# Panama City Tug Becoming a Reef



## need2fish (Oct 2, 2007)

Pasted article from http://www.newsherald.com/news/glug-75252-become-reef.html



Interesting read and provides some insight on the approximate costs and effort required and how they went about it.



Glug, Glug, Glug; Tug to become new reef

Comments 3 | Recommend 0

June 24, 2009 12:01:00 AM

By PAT KELLY / News Herald Writer



PANAMA CITY - The 125-foot tugboat Red Sea will begin its final voyage today to become an artificial reef off the Panama City coast, the first shallow-water sinking here since 1995.



The vessel is scheduled to nestle along the sandy bottom in 75 feet of water about six miles off shore, said Danny Grizzard of the Florida Aquatic & Marine Institute, a non-profit organization dedicated to providing artificial reefs for divers and fishermen.

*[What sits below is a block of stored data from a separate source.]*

(** C4 (amended): when a main module path [m] is configured, the output is
    the externs and file blocks followed by the alias block that imports
    [m] as it is given: [declare module '<name>' { import main =
    require('<m>'); export = main; }], laid out with the configured line
    end and indent. *)
Theorem main_alias_appended (opts : Options) (pfs : list ProgramFile) (m : str) :
  truthy_str (main opts) = Some m ->
  output_text (run opts pfs) =
  output_text (externs_events osEOL opts ++
               process_files sep dirname join normalize resolve osEOL createSourceFile opts pfs) ++
  alias_block (eolString osEOL opts) (indentString opts) (name opts) m.
Proof.
  intros Hm. unfold run, generate, main_events. rewrite Hm.
  rewrite app_assoc, !output_text_app. f_equal.
  unfold output_text, alias_block. cbn [flat_map]. rewrite !app_nil_r, <- !app_assoc.
  reflexivity.
Qed.

End GenerateProperties.

Lemma declaration_input_through_writeDeclaration_witness :
  process_files CHAR_FORWARD_SLASH posix_dirname posix_join2 posix_normalize
    (posix_resolve ex_cwd) [LF] script_parser (ex_options None) [ex_types_d_ts] =
  [Message (lit "Processing /proj/src/types.d.ts");
   Write (lit "declare module 'pkg/types' {" ++ [LF; TAB]);
   Write (indent_content [LF] [TAB]
            (processTree (ex_var_file (lit "/proj/src/types.d.ts"))
               (declaration_replacer posix_dirname posix_join2 (lit "pkg/types"))));
   Write ([LF] ++ lit "}" ++ [LF])].
Proof.
  rewrite (declaration_input_through_writeDeclaration CHAR_FORWARD_SLASH posix_dirname
             posix_join2 posix_normalize (posix_resolve ex_cwd) [LF] script_parser
             (ex_options None) ex_types_d_ts [] ltac:(vm_compute; reflexivity)
             ltac:(vm_compute; reflexivity) ltac:(vm_compute; reflexivity)).
  vm_compute. reflexivity.
Defined.

(** C1: counterexample.  The run over the hand-written external-module
    declaration file [/proj/src/types.d.ts] does not write its raw text: it
    writes it wrapped in [declare module 'pkg/types'], with the [declare]
    keyword removed and the body indented. *)
Lemma declaration_input_not_verbatim :
  output_text (posix_generate (ex_options None) [ex_types_d_ts]) =
    lit "declare module 'pkg/types' {" ++ [LF; TAB] ++ lit "export var x: number;" ++
    [LF; LF] ++ lit "}" ++ [LF] /\
  output_text (posix_generate (ex_options None) [ex_types_d_ts]) <> ex_var_text.
Proof. split; vm_compute; [reflexivity | discriminate]. Qed.

Lemma main_alias_appended_witness :
  output_text (posix_generate (ex_options (Some (lit "pkg/a"))) [ex_b_ts]) =
  output_text (externs_events [LF] (ex_options (Some (lit "pkg/a"))) ++
               process_files CHAR_FORWARD_SLASH posix_dirname posix_join2 posix_normalize
                 (posix_resolve ex_cwd) [LF] script_parser (ex_options (Some (lit "pkg/a")))
                 [ex_b_ts]) ++
  alias_block [LF] [TAB] (lit "pkg") (lit "pkg/a").
Proof.
  exact (main_alias_appended CHAR_FORWARD_SLASH posix_dirname posix_join2 posix_normalize
           (posix_resolve ex_cwd) [LF] script_parser (ex_options (Some (lit "pkg/a")))
           [ex_b_ts] (lit "pkg/a") ltac:(vm_compute; reflexivity)).
Defined.

(** C4: counterexample.  With [main = './a'] and namespace [pkg] the
    appended block imports ['./a'], not ['pkg/a']. *)
Lemma main_alias_not_qualified :
  output_text (posix_generate (ex_options (Some (lit "./a"))) []) =
    alias_block [LF] [TAB] (lit "pkg") (lit "./a") /\
  output_text (posix_generate (ex_options (Some (lit "./a"))) []) <>
    alias_block [LF] [TAB] (lit "pkg") (lit "pkg/a").
Proof. split; vm_compute; [reflexivity | discriminate]. Qed.

(** C3: the run over [/proj/src/a.ts] (declaration emit reports TS4025),
    then [/proj/src/b.ts], with [main = './a']: the promise is rejected while
    processing [a.ts], [b.ts] is never processed, but the four writes of the
    alias block (and [output.end()]) are still issued after the
    rejection. *)
Lemma writes_after_rejection :
  after_reject (posix_generate (ex_options (Some (lit "./a"))) [ex_a_ts_error; ex_b_ts]) =
  Some [Write (lit "declare module 'pkg' {" ++ [LF; TAB]);
        Write (lit "import main = require('./a');" ++ [LF; TAB]);
        Write (lit "export = main;" ++ [LF]);
        Write (lit "}" ++ [LF]);
        Message (lit "Aliased main module pkg to ./a");
        End].
Proof. vm_compute. reflexivity. Qed.

(** ** Resolution of input paths *)






(** ** Diagnostics *)

Lemma line_starts_go_head (n : nat) :
  forall s pos lineStart, length s <= n -> lineStart <= pos ->
  exists rest, line_starts_go s pos lineStart = lineStart :: rest /\
               Forall (fun x => pos < x) rest.
Proof.
  induction n as [|n IH]; intros s pos ls Hlen Hle.
  - destruct s; [|simpl in Hlen; lia]. exists []. split; [reflexivity | constructor].
  - destruct s as [|c s']; [exists []; split; [reflexivity | constructor]|].
    simpl in Hlen. cbn [line_starts_go].
    destruct (ascii_eqb c CR).
    + destruct s' as [|d s''].
      * destruct (IH [] (S pos) (S pos) ltac:(simpl; lia) ltac:(lia)) as (r & E & F).
        rewrite E. eexists. split; [reflexivity|]. constructor; [lia|].
        eapply Forall_impl; [|exact F]. simpl; intros; lia.
      * destruct (ascii_eqb d LF).
        -- simpl in Hlen.
           destruct (IH s'' (S (S pos)) (S (S pos)) ltac:(lia) ltac:(lia)) as (r & E & F).
           rewrite E. eexists. split; [reflexivity|]. constructor; [lia|].
           eapply Forall_impl; [|exact F]. simpl; intros; lia.
        -- destruct (IH (d :: s'') (S pos) (S pos) ltac:(lia) ltac:(lia)) as (r & E & F).
           rewrite E. eexists. split; [reflexivity|]. constructor; [lia|].
           eapply Forall_impl; [|exact F]. simpl; intros; lia.
    + destruct (ascii_eqb c LF).
      * destruct (IH s' (S pos) (S pos) ltac:(lia) ltac:(lia)) as (r & E & F).
        rewrite E. eexists. split; [reflexivity|]. constructor; [lia|].
        eapply Forall_impl; [|exact F]. simpl; intros; lia.
      * destruct (IH s' (S pos) ls ltac:(lia) ltac:(lia)) as (r & E & F).
        rewrite E. eexists. split; [reflexivity|].
        eapply Forall_impl; [|exact F]. simpl; intros; lia.
Qed.

(** The first character of a file is at line 0, character 0. *)
Lemma position_zero (sf : SourceFile) : getLineAndCharacterOfPosition sf 0 = (0, 0).
Proof.
  unfold getLineAndCharacterOfPosition, computeLineStarts.
  destruct (line_starts_go_head (length (text sf)) (text sf) 0 0 (le_n _) (le_n _))
    as (rest & E & F).
  rewrite E. simpl. clear E.
  assert (Hf : filter (fun s => s <=? 0) rest = []).
  { induction F as [|x rest Hx F IH]; [reflexivity|]. simpl.
    destruct (x <=? 0) eqn:Ex; [apply Nat.leb_le in Ex; lia | exact IH]. }
  rewrite Hf. reflexivity.
Qed.

Lemma show_nat_no_LF (n : nat) : ~ In LF (show_nat n).
Proof.
  unfold show_nat. generalize (Nat.to_uint n) as u.
  induction u; simpl; try tauto;
    (intros [H|H]; [vm_compute in H; discriminate | exact (IHu H)]).
Qed.

Lemma fold_messages (ds : list Diagnostic) (m : str) :
  fold_left (fun message d => message ++ diagnostic_line d) ds m = m ++ flat_map diagnostic_line ds.
Proof.
  revert m. induction ds as [|d ds IH]; intros m; cbn [fold_left flat_map].
  - rewrite app_nil_r. reflexivity.
  - rewrite IH, app_assoc. reflexivity.
Qed.

Lemma count_LF_show (n : nat) : count_occ ascii_dec (show_nat n) LF = 0.
Proof. apply count_occ_not_In. apply show_nat_no_LF. Qed.

(** C8 (amended): the error is named [EmitterError]; its message is the
    header followed, for each diagnostic in order, by a line break and
    [file(line,col): error TS<code>: <text>], where [line] and [col] are
    TypeScript's 0-based line and character of the diagnostic's start plus
    one (the start of a file is reported as (1,1)) and [<text>] is the
    message text when it is a string; when no file name and no message text
    contains a line break, the message has exactly one line break per
    diagnostic. *)
Theorem getError_format (ds : list Diagnostic) :
  error_name (getError ds) = lit "EmitterError" /\
  message (getError ds) = lit "Declaration generation failed" ++ flat_map diagnostic_line ds /\
  (forall d s, messageText d = MessageString s ->
     let '(line, character) := getLineAndCharacterOfPosition (file d) (start d) in
     diagnostic_line d =
       [LF] ++ fileName (file d) ++ lit "(" ++ show_nat (line + 1) ++ lit "," ++
       show_nat (character + 1) ++ lit "): error TS" ++ show_nat (dcode d) ++ lit ": " ++ s) /\
  (forall sf, getLineAndCharacterOfPosition sf 0 = (0, 0)) /\
  (Forall (fun d => ~ In LF (fileName (file d)) /\
                    exists s, messageText d = MessageString s /\ ~ In LF s) ds ->
   count_occ ascii_dec (message (getError ds)) LF = length ds).
Proof.
  split; [reflexivity|].
  assert (EM : message (getError ds) =
               lit "Declaration generation failed" ++ flat_map diagnostic_line ds)
    by (unfold getError; simpl; apply fold_messages).
  split; [exact EM|].
  split.
  { intros d s Hs. unfold diagnostic_line. rewrite Hs.
    destruct (getLineAndCharacterOfPosition (file d) (start d)). reflexivity. }
  split; [exact position_zero|].
  intros HF. rewrite EM, count_occ_app.
  replace (count_occ ascii_dec (lit "Declaration generation failed") LF) with 0
    by (vm_compute; reflexivity).
  cbn [Nat.add]. clear EM. induction HF as [|d ds [Hfn (s & Hs & Hsn)] _ IH]; [reflexivity|].
  cbn [flat_map]. rewrite count_occ_app, IH.
  unfold diagnostic_line. rewrite Hs.
  destruct (getLineAndCharacterOfPosition (file d) (start d)) as [l c].
  cbv beta iota. cbn [template_of_message].
  rewrite !count_occ_app, !count_LF_show, (proj1 (count_occ_not_In _ _ _) Hfn),
    (proj1 (count_occ_not_In _ _ _) Hsn).
  cbn. reflexivity.
Qed.

Lemma getError_format_witness :
  count_occ ascii_dec (message (getError (emitDiagnostics ex_a_ts_error))) LF = 1.
Proof.
  destruct (getError_format (emitDiagnostics ex_a_ts_error)) as (_ & _ & _ & _ & H).
  apply H. repeat constructor.
  - apply (proj2 (count_occ_not_In ascii_dec _ _)). vm_compute. reflexivity.
  - eexists. split; [reflexivity|].
    apply (proj2 (count_occ_not_In ascii_dec _ _)). vm_compute. reflexivity.
Defined.

(** C8: counterexample.  A diagnostic with code 2322 at the start of
    [/proj/src/a.ts] with a string message is rendered as
    [error TS2322: <message>], not as [error T2322: <message>]. *)
Lemma diagnostic_line_not_as_stated :
  let d := {| file := ex_a_ts_file; start := 0; dcode := 2322;
              messageText := MessageString (lit "Type 'string' is not assignable to type 'number'.") |} in
  (message (getError [d]) =
    lit "Declaration generation failed" ++ [LF] ++
    lit "/proj/src/a.ts(1,1): error TS2322: Type 'string' is not assignable to type 'number'.") /\
  (message (getError [d]) <>
    lit "Declaration generation failed" ++ [LF] ++
    lit "/proj/src/a.ts(1,1): error T2322: Type 'string' is not assignable to type 'number'.").
Proof. split; vm_compute; [reflexivity | discriminate]. Qed.

(** ** Indentation *)

Lemma expand_no_dollar (t m b a : str) :
  ~ In "$"%char t -> expand_replacement t m b a = t.
Proof.
  induction t as [|c t IH]; intros H; [reflexivity|]. simpl.
  unfold ascii_eqb. destruct (ascii_dec c "$") as [E|_].
  - subst. exfalso. apply H. left. reflexivity.
  - f_equal. apply IH. intros H'. apply H. right. exact H'.
Qed.

Lemma expand_indent (indent m b a : str) :
  ~ In "$"%char indent -> expand_replacement (lit "$&" ++ indent) m b a = m ++ indent.
Proof. intros H. simpl. f_equal. apply expand_no_dollar. exact H. Qed.

Lemma is_prefix_app (p s : str) : is_prefix p (p ++ s) = true.
Proof.
  induction p as [|x p IH]; [reflexivity|]. simpl.
  destruct (ascii_dec x x); [exact IH | contradiction].
Qed.

Lemma is_prefix_head (e0 c : ascii) (es s : str) :
  c <> e0 -> is_prefix (e0 :: es) (c :: s) = false.
Proof. intros H. simpl. destruct (ascii_dec e0 c); [congruence | reflexivity]. Qed.

Section IndentLines.

Variables (e0 : ascii) (es indent : str).
Hypothesis e0_once : ~ In e0 es.
Hypothesis indent_plain : ~ In "$"%char indent.

Local Abbreviation eol := (e0 :: es).
Local Abbreviation R := (lit "$&" ++ indent).

(** Scanning a run of characters other than [e0] copies it. *)
Lemma replace_go_plain (l : str) : forall fuel before rest,
  ~ In e0 l -> length l < fuel ->
  replace_go eol R fuel before (l ++ rest) =
  l ++ replace_go eol R (fuel - length l) (before ++ l) rest.
Proof.
  induction l as [|c l IH]; intros fuel before rest Hl Hf.
  - simpl. rewrite app_nil_r, Nat.sub_0_r. reflexivity.
  - destruct fuel as [|fuel]; [simpl in Hf; lia|].
    assert (Hc : c <> e0) by (intros E; apply Hl; left; congruence).
    cbn [app replace_go]. rewrite (is_prefix_head e0 c es _ Hc). cbn [andb].
    simpl in Hl, Hf. rewrite IH by (tauto || lia).
    rewrite <- app_assoc. reflexivity.
Qed.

The decommissioned tug, which was discovered as a derelict in the Florida Keys, will leave dock from the St. Andrews Marina at about 6:30 a.m. and be towed to become one of many artificial reefs in the area, known as the Wreck Capital of the South, Grizzard said.



"Next month, it will have been two years since we began working on this project," Grizzard said Tuesday, noting that this will be the first artificial-reef sinking off Panama City since 2003 when two tugboats dropped below the waves.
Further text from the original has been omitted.